**Requirement:** Your answer must contain only the lines from the one containing "Some (30, 70)%Z" through the end of the entries below, reproduced character for character.

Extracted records
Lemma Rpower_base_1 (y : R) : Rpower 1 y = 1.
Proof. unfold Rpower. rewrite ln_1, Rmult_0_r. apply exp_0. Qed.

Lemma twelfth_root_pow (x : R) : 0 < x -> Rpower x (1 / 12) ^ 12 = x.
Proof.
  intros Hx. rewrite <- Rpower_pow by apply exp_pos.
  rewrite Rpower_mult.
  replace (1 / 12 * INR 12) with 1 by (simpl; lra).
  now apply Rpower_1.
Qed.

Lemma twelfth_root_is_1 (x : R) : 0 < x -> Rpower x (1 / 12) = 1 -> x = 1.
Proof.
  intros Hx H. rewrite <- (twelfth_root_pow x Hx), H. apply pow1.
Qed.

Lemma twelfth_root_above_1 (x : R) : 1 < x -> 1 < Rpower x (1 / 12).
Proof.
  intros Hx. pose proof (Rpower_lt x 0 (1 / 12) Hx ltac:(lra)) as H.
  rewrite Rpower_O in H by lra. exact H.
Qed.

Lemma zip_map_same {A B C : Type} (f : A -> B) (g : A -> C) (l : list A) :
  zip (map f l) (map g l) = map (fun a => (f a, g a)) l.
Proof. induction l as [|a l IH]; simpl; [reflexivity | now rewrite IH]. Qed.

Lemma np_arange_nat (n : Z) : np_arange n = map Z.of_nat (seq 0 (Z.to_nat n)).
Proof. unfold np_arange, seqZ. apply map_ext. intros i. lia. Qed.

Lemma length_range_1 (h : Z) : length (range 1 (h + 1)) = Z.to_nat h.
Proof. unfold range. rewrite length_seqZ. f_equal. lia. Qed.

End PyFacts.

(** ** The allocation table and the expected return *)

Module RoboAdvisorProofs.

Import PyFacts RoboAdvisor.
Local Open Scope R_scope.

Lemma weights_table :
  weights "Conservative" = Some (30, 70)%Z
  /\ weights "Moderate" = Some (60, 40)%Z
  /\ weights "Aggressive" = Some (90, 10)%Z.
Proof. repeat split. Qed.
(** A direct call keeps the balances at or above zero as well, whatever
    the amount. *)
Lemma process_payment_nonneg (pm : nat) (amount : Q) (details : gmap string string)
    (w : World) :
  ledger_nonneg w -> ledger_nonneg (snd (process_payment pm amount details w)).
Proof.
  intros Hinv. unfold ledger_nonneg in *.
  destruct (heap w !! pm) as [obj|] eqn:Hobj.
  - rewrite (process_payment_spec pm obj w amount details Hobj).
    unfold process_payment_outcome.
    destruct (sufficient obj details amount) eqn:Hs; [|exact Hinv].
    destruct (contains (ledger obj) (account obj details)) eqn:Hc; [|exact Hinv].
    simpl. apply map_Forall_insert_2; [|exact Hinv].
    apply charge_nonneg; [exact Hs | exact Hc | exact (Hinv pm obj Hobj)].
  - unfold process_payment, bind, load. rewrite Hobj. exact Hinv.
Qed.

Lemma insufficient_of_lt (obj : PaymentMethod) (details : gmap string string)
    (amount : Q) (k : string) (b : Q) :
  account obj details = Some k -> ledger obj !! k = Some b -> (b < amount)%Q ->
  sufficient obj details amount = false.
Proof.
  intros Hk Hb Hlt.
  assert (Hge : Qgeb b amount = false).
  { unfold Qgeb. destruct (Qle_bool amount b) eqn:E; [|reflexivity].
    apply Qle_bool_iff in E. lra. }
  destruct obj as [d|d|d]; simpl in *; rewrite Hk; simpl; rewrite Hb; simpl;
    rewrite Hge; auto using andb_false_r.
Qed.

**Solution to the exercise:**
  weights "Conservative" = Some (30, 70)%Z
  /\ weights "Moderate" = Some (60, 40)%Z
  /\ weights "Aggressive" = Some (90, 10)%Z.
Proof. repeat split. Qed.
(** A direct call keeps the balances at or above zero as well, whatever
    the amount. *)
Lemma process_payment_nonneg (pm : nat) (amount : Q) (details : gmap string string)
    (w : World) :
  ledger_nonneg w -> ledger_nonneg (snd (process_payment pm amount details w)).
Proof.
  intros Hinv. unfold ledger_nonneg in *.
  destruct (heap w !! pm) as [obj|] eqn:Hobj.
  - rewrite (process_payment_spec pm obj w amount details Hobj).
    unfold process_payment_outcome.
    destruct (sufficient obj details amount) eqn:Hs; [|exact Hinv].
    destruct (contains (ledger obj) (account obj details)) eqn:Hc; [|exact Hinv].
    simpl. apply map_Forall_insert_2; [|exact Hinv].
    apply charge_nonneg; [exact Hs | exact Hc | exact (Hinv pm obj Hobj)].
  - unfold process_payment, bind, load. rewrite Hobj. exact Hinv.
Qed.

Lemma insufficient_of_lt (obj : PaymentMethod) (details : gmap string string)
    (amount : Q) (k : string) (b : Q) :
  account obj details = Some k -> ledger obj !! k = Some b -> (b < amount)%Q ->
  sufficient obj details amount = false.
Proof.
  intros Hk Hb Hlt.
  assert (Hge : Qgeb b amount = false).
  { unfold Qgeb. destruct (Qle_bool amount b) eqn:E; [|reflexivity].
    apply Qle_bool_iff in E. lra. }
  destruct obj as [d|d|d]; simpl in *; rewrite Hk; simpl; rewrite Hb; simpl;
    rewrite Hge; auto using andb_false_r.
Qed.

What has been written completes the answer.